Prag (dpa) - Um 18.00 Uhr haben am Sonntag in ganz Tschechien in Erinnerung an den verstorbenen Alt-Präsidenten Vaclav Havel die Glocken der Kirchen geläutet. Dazu hatte der katholische Prager Erzbischof Dominik Duka aufgerufen.

Der Dramatiker und einstige Dissident Havel war am Sonntagmorgen im Alter von 75 Jahren verstorben. Havel habe erfahren müssen, was der Verlust der Freiheit und die Verneinung der Menschenwürde, was Unterdrückung und Gefängnis bedeuteten, erklärte Erzbischof Duka. «Unabhängig von politischen oder religiösen Überzeugungen sind wir alle verpflichtet, ihm die letzte Ehre zu erweisen und Dank zu sagen.»

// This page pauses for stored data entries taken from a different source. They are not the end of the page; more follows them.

Definition no_filecall (_ : Z) (_ : nat) : M (tsys (F := Z)) (option Z) := mret (Some (-1)).
Definition no_device (_ : Z) : M (tsys (F := Z)) unit := mret tt.

(** A page of user memory with the argument 2 on the stack of the only process. *)
Definition km1 : kmem :=
  match (allocuvm VmExample.kend3 VmExample.dir 0 PGSIZE ;; copyout VmExample.dir VmExample.dir 4 [2; 0; 0; 0]) VmExample.vm0 with
  | Ok _ k => k
  | _ => VmExample.vm0
  end.
Definition p1 : proc := set_tf (mktf 13 [27; 35; 35; 35; 512; 0; 0]) (set_pgdir VmExample.dir (set_sz 12 init_p)).

Definition c0 : csys (F := Z) := mkcsys (mktsys (mkpsys [p1] 2 0 [Some 0%nat] km1 0) 100) 100 ∅ [].

Definition run {A} (m : M (tsys (F := Z)) A) (s : csys) : tsys := match m (sys s) with Ok _ t => t | _ => sys s end.
Definition c1 := after 0 (mknap 2 100) None (run (sys_sleep 0 0) c0) c0.
Definition tick0 (s : csys) : csys (F := Z) :=
  mkcsys (run (clock_tick 0) s) (if bool_decide (0%nat = O) then clock s + 1 else clock s) (naps s) (woke s).
Definition c2 := tick0 c1.
Definition sched0 (s : csys) : csys (F := Z) :=
  mkcsys (mktsys (match schedule 0 0 (ps (sys s)) with Ok _ p => p | _ => ps (sys s) end) (ticks (sys s)))
    (clock s) (naps s) (woke s).
Definition c3 := sched0 c2.
Definition c4 := after 0 (mknap 2 100) None (run (sleep_resume 0 0 2 100) c3) c3.
Definition c5 := tick0 c4.
Definition c6 := sched0 c5.
Definition c7 := after 0 (mknap 2 100) (Some 0) (run (sleep_resume 0 0 2 100) c6) c6.

(** The only CPU runs nothing, so that no step is a [sleep]. *)
Lemma sched0_step s : cpus (ps (sys s)) = [None] ->
  (match schedule 0 0 (ps (sys s)) with Ok b _ => b | _ => false end) = true ->
  cstep VmExample.kend3 0 0 s (sched0 s).
Proof.
  intros Hc Hb. unfold sched0. destruct (schedule 0 0 (ps (sys s))) as [b p| | |] eqn:E; try done.
  apply c_other; [by eapply step_schedule|]. unfold runs. rewrite Hc. by intros [|[|c]] cur.
Qed.

Lemma tick0_step s : cstep VmExample.kend3 0 0 s (tick0 s).
Proof. by apply (c_tick _ _ _ 0). Qed.

Lemma c_run : rtc (cstep VmExample.kend3 0 0) c0 c7.
Proof.
  apply (rtc_l _ _ c1); [apply (c_call _ _ _ 0 0 2 None); vm_compute; reflexivity|].
  apply (rtc_l _ _ c2); [apply tick0_step|].
  apply (rtc_l _ _ c3); [apply sched0_step; vm_compute; reflexivity|].
  apply (rtc_l _ _ c4); [apply (c_resume _ _ _ 0 0 (mknap 2 100) None); vm_compute; reflexivity|].
  apply (rtc_l _ _ c5); [apply tick0_step|].
  apply (rtc_l _ _ c6); [apply sched0_step; vm_compute; reflexivity|].
  apply (rtc_l _ _ c7); [apply (c_resume _ _ _ 0 0 (mknap 2 100) (Some 0)); vm_compute; reflexivity|apply rtc_refl].
Qed.

Lemma c0_quiet : quiet c0.
Proof.
  split; cbn [c0 sys ps ticks clock naps woke procs]; try done.
  - split; cbn [views ps procs cpus nextpid initproc map].
    + intros [|[|c]] i; simpl; [intros [= <-]; done|done|done].
    + intros [|i]; simpl; [intros _; by exists 0%nat|done].
    + intros [|c] [|c'] i; simpl; done.
    + intros [|i] v; simpl; intros; simplify_eq; cbn; lia.
    + lia.
    + intros [|i] [|j] v w; simpl; intros; simplify_eq; done.
    + eexists. split; [reflexivity|]. unfold alive. cbn. tauto.
    + intros [|i] v q; simpl; intros; simplify_eq; done.
  - constructor; [|constructor]. by intros [? _].
Qed.

End TrapExample.
Import ProcExample TrapExample.

(** The process asks for 2 ticks at 100, is woken at 101 and sleeps again, and returns at 102. *)
Lemma sleep_exact_witness : rtc (cstep VmExample.kend3 0 0) c0 c7 /\ woke c7 = [mkwoken (mknap 2 100) 102 0 false] /\
  Forall on_time (woke c7).
Proof.
  split; [exact c_run|]. split; [vm_compute; reflexivity|].
  apply (sleep_exact VmExample.kend3 0 0 c0 c7 c_run c0_quiet). change (clock c7) with 102. lia.
Defined.

(** The child of init takes a page fault on CPU 1. *)
Lemma trap_kills_witness : exists s',
  trap VmExample.kend3 0 0 no_filecall no_device 1 (Some 1%nat) 14 27 (mktf 0 []) (mktsys ps2 7) = Ok Exited s' /\
  has_exited 1 1 s'.
Proof.
  destruct (trap_kills VmExample.kend3 0 0 no_filecall no_device 1 1 14 27 (mktf 0 []) (mktsys ps2 7)) as (_ & H & _).
  destruct (H ltac:(discriminate) ltac:(reflexivity) ltac:(vm_compute; lia)) as [H1 _].
  destruct (trap VmExample.kend3 0 0 no_filecall no_device 1 (Some 1%nat) 14 27 (mktf 0 []) (mktsys ps2 7)) as [r s'| | |] eqn:E;
    [|vm_compute in E; discriminate..].
  destruct (H1 ltac:(reflexivity) r s' eq_refl) as [-> Hx]. exists s'. split; [reflexivity|exact Hx].
Defined.
(** The Froude number of the 100 m test vessel at 24 knots. *)
Lemma vessel_froude_24 (a b : number) :
  exists Fr,
    FoulingPhysics.froude (Example.physicsWith a b) (Fin 24) = Fin Fr /\
    0.394 < Fr < 0.3943.
Proof.
  unfold FoulingPhysics.froude, Example.physicsWith.
  cbn [FoulingPhysics.length FoulingPhysics.set_alpha_beta].
  rewrite new_length. cbn [Vessel.length Example.vessel].
  unfold FoulingPhysics.GRAVITY, FoulingPhysics.KNOTS_TO_MPS.
  cbn [mul].
  pose proof (sqrt_bounds (9.81 * 100) 31.32 31.33) as Hq.
  destruct Hq as [Hq1 Hq2]; try lra.
  unfold Math_sqrt. rewrite sgn_pos by lra.
  rewrite div_Fin by lra.
  eexists; split; [reflexivity|].
  apply Rdiv_bounds; lra.
Qed.

(** C5: the attenuation reaches its floor at Froude 0.5, not at 0.35.  For
    the calibrated test vessel (100 m) at 24 knots and fouling level 5 the
    Froude number lies above 0.35, where the claim puts the fraction at
    30% of 1.93, and calculateCostAt returns a fraction above 0.98. *)
Theorem attenuation_above_floor_past_035 :
  exists p ab c Fr x,
    FoulingPhysics.solveAlphaBeta (FoulingPhysics.new Example.vessel)
      (Fin 150) (Fin 300) (Fin 12) (Fin 18) = Ok (p, ab) /\
    FoulingPhysics.calculateCostAt p (Fin 24) 5 = Ok (p, c) /\
    FoulingPhysics.froude p (Fin 24) = Fin Fr /\
    0.35 < Fr /\
    FoulingPhysics.foulingIncrease c = Fin x /\
    0.98 < x /\
    1.93 * Spec.attenuation Fr = 0.579.
Proof.
  destruct (solveAlphaBeta_returns (FoulingPhysics.new Example.vessel)
              (Fin 150) (Fin 300) (Fin 12) (Fin 18)) as (a & b & Hsolve).
  { rewrite solveAlphaBeta_throws. js_eval; reflexivity. }
  destruct (vessel_froude_24 a b) as (Fr & HFr & Hlo & Hhi).
  destruct (calculateCostAt_calibrated (Example.physicsWith a b) a b (Fin 24) 5)
    as (baseCost & _ & Hcost); try reflexivity.
  exists (Example.physicsWith a b), (a, b).
  eexists. exists Fr. eexists.
  split; [exact Hsolve|].
  split; [exact Hcost|].
  split; [exact HFr|].
  split; [lra|].
  cbn [FoulingPhysics.foulingIncrease].
  rewrite HFr, speedReductionAt_Fin.
  unfold index_or, FoulingPhysics.foulingIncreases. cbn [nth_error].
  split; [|split].
  - js_eval; reflexivity.
  - decide_reals. lra.
  - unfold Spec.attenuation. decide_reals. lra.
Qed.

(* ================================================================== *)
(** ** AdaptiveFoulingModel: construction *)
(* ================================================================== *)

Section Engine.

Import AdaptiveFoulingModel.

Lemma set_physics_id (m : t) : set_physics m (physics m) = m.
Proof. destruct m; reflexivity. Qed.

(** The constructor succeeds when the four required fields are truthy and
    the speeds differ; the engine then holds a calibrated physics object,
    an empty window, and the adaptive state of the row (or the defaults). *)
Lemma new_ok (clock : Clock) (row : option ModelState) (vessel : Vessel.t) :
  missingFields vessel = [] ->
  throws (FoulingPhysics.solveAlphaBeta (FoulingPhysics.new vessel)
            (Vessel.cost_eco vessel) (Vessel.cost_full vessel)
            (Vessel.eco_speed vessel) (Vessel.full_speed vessel)) = false ->
  exists m,
    new clock row vessel = Ok m /\
    Spec.calibrated (physics m) /\
    FoulingPhysics.length (physics m) = Vessel.length vessel /\
    trainingDataBuffer m = [] /\
    daysSinceClean m = calculateDaysSinceClean clock (Vessel.last_clean_date vessel) /\
    (row = None ->
     correctionFactor m = Fin 1.0 /\
     foulingAccumulationRate m = Fin 1.0 /\
     confidence m = Fin 0.0 /\
     trainingDataCount m = 0%Z).
Proof.
  intros Hmissing Hsolve.
  destruct (solveAlphaBeta_returns _ _ _ _ _ Hsolve) as (a & b & Heq).
  unfold new. rewrite Hmissing. cbn [List.length Nat.ltb Nat.leb].
  rewrite Heq. cbn [bind].
  eexists. split; [reflexivity|].
  cbn [physics trainingDataBuffer daysSinceClean correctionFactor
       foulingAccumulationRate confidence trainingDataCount].
  split; [exists a, b; split; reflexivity|].
  split; [cbn [FoulingPhysics.length FoulingPhysics.set_alpha_beta];
          apply new_length|].
  split; [reflexivity|].
  split; [reflexivity|].
  intros ->. repeat split; reflexivity.
Qed.

(** The constructor throws when a required field is falsy. *)
Lemma new_missing (clock : Clock) (row : option ModelState) (vessel : Vessel.t) :
  missingFields vessel <> [] -> throws (new clock row vessel) = true.
Proof.
  intros H. unfold new.
  destruct (missingFields vessel); [contradiction|]. reflexivity.
Qed.

(* ================================================================== *)
(** ** AdaptiveFoulingModel: predict *)
(* ================================================================== *)

Lemma appliedMultiplier_table :
  Spec.appliedMultiplier (Some "calm"%string) = Num (Fin 1.0) /\
  Spec.appliedMultiplier (Some "moderate"%string) = Num (Fin 1.05) /\
  Spec.appliedMultiplier (Some "rough"%string) = Num (Fin 1.15) /\
  Spec.appliedMultiplier (Some "storm"%string) = Num (Fin 1.30) /\
  Spec.appliedMultiplier None = Num (Fin 1.0).
Proof.
  unfold Spec.appliedMultiplier, value_or, weather_or_calm, weatherMultipliers.
  cbn [String.eqb Ascii.eqb Bool.eqb value_truthy].
  repeat split; js_eval; reflexivity.
Qed.

(** A weather that is neither a category nor an inherited property name
    gets the moderate multiplier. *)
Lemma appliedMultiplier_unknown (weather : string) :
  weatherMultipliers weather = Undefined ->
  Spec.appliedMultiplier (Some weather) = Num (Fin 1.05).
Proof.
  intros H. unfold Spec.appliedMultiplier, value_or, weather_or_calm.
  rewrite H. reflexivity.
Qed.

(** A property name of Object.prototype is found through the literal: the
    multiplier is then no number at all. *)
Lemma appliedMultiplier_inherited :
  Spec.appliedMultiplier (Some "constructor"%string) = Inherited "constructor".
Proof. reflexivity. Qed.

(** On a calibrated engine predict returns, leaves the engine as it is,
    and its predicted cost is the product of the object calculateCostAt
    returned with the two factors: NaN. *)
Lemma predictComponents_calibrated (m : t) speed weather :
  Spec.calibrated (physics m) ->
  exists c,
    FoulingPhysics.calculateCostAt (physics m) speed (estimateFRLevel m None)
      = Ok (physics m, c) /\
    predictComponents m speed weather =
    Ok (m,
        {| p_predicted := NaN;
           p_base := c;
           p_frLevel := estimateFRLevel m None;
           p_correctionFactor := correctionFactor m;
           p_weatherMultiplier := Spec.appliedMultiplier weather;
           p_confidence := confidence m |}).
Proof.
  intros (a & b & Ha & Hb).
  destruct (calculateCostAt_calibrated (physics m) a b speed
              (estimateFRLevel m None) Ha Hb) as (baseCost & _ & Hcost).
  eexists. split; [exact Hcost|].
  unfold predictComponents. rewrite Hcost. cbn [bind].
  rewrite set_physics_id. reflexivity.
Qed.

End Engine.

Section Predict.

Import AdaptiveFoulingModel.

(** On every engine the constructor can produce, and for every speed and
    weather, calculateCostAt returns its object, predict multiplies that
    object instead of its fouled field, and the cost it returns is NaN. *)
Lemma predict_cost_is_NaN (m : t) (speed : number) (weather : option string) :
  Spec.calibrated (physics m) ->
  (exists c,
     FoulingPhysics.calculateCostAt (physics m) speed (estimateFRLevel m None)
       = Ok (physics m, c) /\
     Spec.base m speed = Ok (FoulingPhysics.fouled c)) /\
  predict m speed weather false = Ok (m, Cost NaN).
Proof.
  intros Hcal.
  destruct (predictComponents_calibrated m speed weather Hcal) as (c & Hc & Hp).
  split.
  - exists c. split; [exact Hc|]. unfold Spec.base. rewrite Hc. reflexivity.
  - unfold predict. rewrite Hp. reflexivity.
Qed.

Im Stadtzentrum von Prag versammelten sich die Menschen zu spontanen Trauerkundgebungen. Tausende legten an zentralen Schauplätzen der demokratischen Wende von 1989 Blumen nieder und zündeten Kerzen an.

«Havel war für mich ein Symbol der geistigen Veränderung», sagte einer der Trauernden der Zeitung «Dnes». Auf dem Wenzelsplatz, einem der Sammelpunkte der antikommunistischen Demonstrationen von 1989, lasen Studenten zu den Versammelten aus Havel-Biografien und -Gesprächen. Wie vor 22 Jahren klapperten die Menschen mit ihrem Schlüsselbund und hörten Protestlieder an.

Das tschechische Fernsehen hat im Gedenken an den verstorbenen Staatspräsidenten sein Programm geändert. Gezeigt wurden eine Premiere von Havels Drama «Abgang» oder Dokumentarfilme über den Alt-Präsidenten. Der öffentlich-rechtliche Rundfunk sendete ein Sonderprogramm, das nur durch Musik von Havels Freunden unterbrochen wurde.